The side garden is divided into two sections. The front lawn with its early marble birdbath (reputedly brought from the Ruthven Street garden) in a small pool is secluded from the street by large mature trees. Various old trees shelter the overgrown rear garden with its gazebo. Separating the two garden areas is a former fernery or shade house and an abundance of dense growth. A hedge with a gate separates the two garden spaces.

A picket fence separates the small front garden from the driveway and footpath. A pathway from the drive and front gate leads to the front door and around to the northern porch entry.

== Heritage listing ==
Millbrook was listed on the Queensland Heritage Register on 27 April 2001 having satisfied the following criteria.

The place is important in demonstrating the evolution or pattern of Queensland's history.

Millbrook, erected c. 1860s in Ruthven Street, Toowoomba, and removed in 1902 to nearby Phillip Street, is important in illustrating the evolution of Queensland's history. It is one of Toowoomba's few extant 1860s houses, and its removal from a main commercial street to Phillip Street, in the early 1900s illustrates the growth and expansion of Toowoomba as a major regional centre in the second half of the 19th century.

The place is important in demonstrating the principal characteristics of a particular class of cultural places.

The place demonstrates the principle characteristics of a large, c. 1860s residence with 1902 renovations, including large rooms and substantial garden areas useful for entertaining, attached kitchen wing, and associated outbuildings. The place is illustrative of a way of life no longer common.

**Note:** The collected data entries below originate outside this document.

(** A submitted job is accepted into the queue.  For a free valid ID, a valid
    storable specification and a clock that does not run backwards, [Submit]
    returns the job in state [queued] with its specification, stamped with the
    first and last clock reading; [Get] then reads exactly that job. *)
Theorem submit_queues (U : UnicodeCase) id spec w :
  calm w → ID_Valid id = true → Spec_Validate spec = Ok tt →
  jobs (w_db w) !! id = None → job_progress (w_db w) !! id = None →
  let t0 := w_clock w (w_ticks w) in
  let t1 := w_clock w (S (w_ticks w)) in
  let t2 := w_clock w (S (S (w_ticks w))) in
  storable (MkJob id spec StateCreated t0 t0 None None) →
  int64_range t1 → int64_range t2 → (t0 ≤ t1 ≤ t2)%Z →
  ∃ w', Submit (Ok id) spec w = (Ok (MkJob id spec StateQueued t0 t2 None None), w') ∧
    Repo_Get id (w_db w') = Ok (MkJob id spec StateQueued t0 t2 None None, w_db w').
Proof.
  intros Hw Hid Hspec Hno Hnop t0 t1 t2 Hstore H1 H2 Hmono.
  set (created := MkJob id spec StateCreated t0 t0 None None) in *.
  assert (int64_range t0) as H0 by apply Hstore.
  assert (Job_New id spec t0 = Ok created) as Hnew.
  { unfold Job_New. fold created. assert (Job_Validate created = Ok tt) as ->; [|done].
    apply job_validate_ok. simpl. rewrite int64_not_zero by done. by split_and!. }
  assert (Job_Validate created = Ok tt) as Hv by (unfold Job_New in Hnew; by invert_ok Hnew; destruct_unit).
  set (d1 := set_jobs <[id := encode_job created]> (w_db w)).
  assert (Repo_Create created (w_db w) = Ok (tt, d1)) as Hc.
  { apply create_ok. destruct Hstore as (? & ? & ? & ? & ? & ?). split_and!; auto. by apply encode_checks. }
  assert (Repo_Get id d1 = Ok (created, d1)) as Hget.
  { apply get_ok. split; [done|]. split; [done|]. exists (encode_job created).
    split; [apply lookup_insert_eq|]. simpl. rewrite Hnop. by rewrite (scan_encode created None None). }
  unfold Submit, submitWithID, mbind, M_bind, lift at 1, now at 1, lift at 1. fold t0. rewrite Hnew.
  rewrite calm_atomically by done. cbn [w_db]. rewrite Hc. set (w2 := accessed _ d1).
  destruct (advanceLoaded_calm w2 id created StateValidating None)
    as (w3 & j & -> & Hw3 & -> & Hget3 & Hclk & Htk); try done; [simpl; lia|].
  set (validating := MkJob _ _ StateValidating _ _ _ _) in *.
  destruct (advanceLoaded_calm w3 id validating StateQueued None)
    as (w4 & j & -> & _ & -> & Hget4 & _); rewrite ?Hclk, ?Htk; try done; [simpl; lia|].
  rewrite Hclk, Htk in Hget4. by exists w4.
Qed.

Lemma submit_queues_witness :
  ∃ w', @Submit ascii_case (Ok sample_id) sample_spec (quiet empty_database (λ _, sample_time))
      = (Ok (MkJob sample_id sample_spec StateQueued sample_time sample_time None None), w') ∧
    @Repo_Get ascii_case sample_id (w_db w')
      = Ok (MkJob sample_id sample_spec StateQueued sample_time sample_time None None, w_db w').
Proof.
  apply (submit_queues ascii_case sample_id sample_spec (quiet empty_database (λ _, sample_time)));
    [split; reflexivity|reflexivity|reflexivity|reflexivity|reflexivity| |split; [discriminate|reflexivity]..|split; reflexivity].
  split_and!; [split; [discriminate|reflexivity]..|repeat constructor|repeat constructor| |reflexivity].
  intros k v Hk. change (({["CI" := "1"]} : gmap string string) !! k = Some v) in Hk.
  apply lookup_singleton_Some in Hk as [<- <-]. split; reflexivity.
Defined.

The place is important because of its aesthetic significance.

The place has strong aesthetic appeal, engendered by the intactness of the timber house and its mature garden setting, and makes a significant contribution to the Phillip Street streetscape.

The place has a strong or special association with a particular community or cultural group for social, cultural or spiritual reasons.

The place has a strong and special association with the Groom and Row families, which is valued by the community.

The place has a special association with the life or work of a particular person, group or organisation of importance in Queensland's history.

The place has a strong and special association with the Groom and Row families, which is valued by the community. Newspaper proprietor and politician William Henry Groom represented Toowoomba in the first Queensland and Commonwealth Parliaments. MLA Groom's main interests were land policy, agrarian reform and ensuring expenditure on roads and services within his electorate. Millbrook is important also for its association with Mrs WH Groom, wife and mother of politicians and active member of the community, who resided here for 30 thirty years. Dr Row was an important Toowoomba medical man who served in both World Wars. Lieutenant-Colonel Row was in charge of the Greenslopes Hospital 1946–1947. From 1948 to 1979 he conducted his private practice from Millbrook while being a surgeon at most of the local hospitals and the Toowoomba Army Area Officer.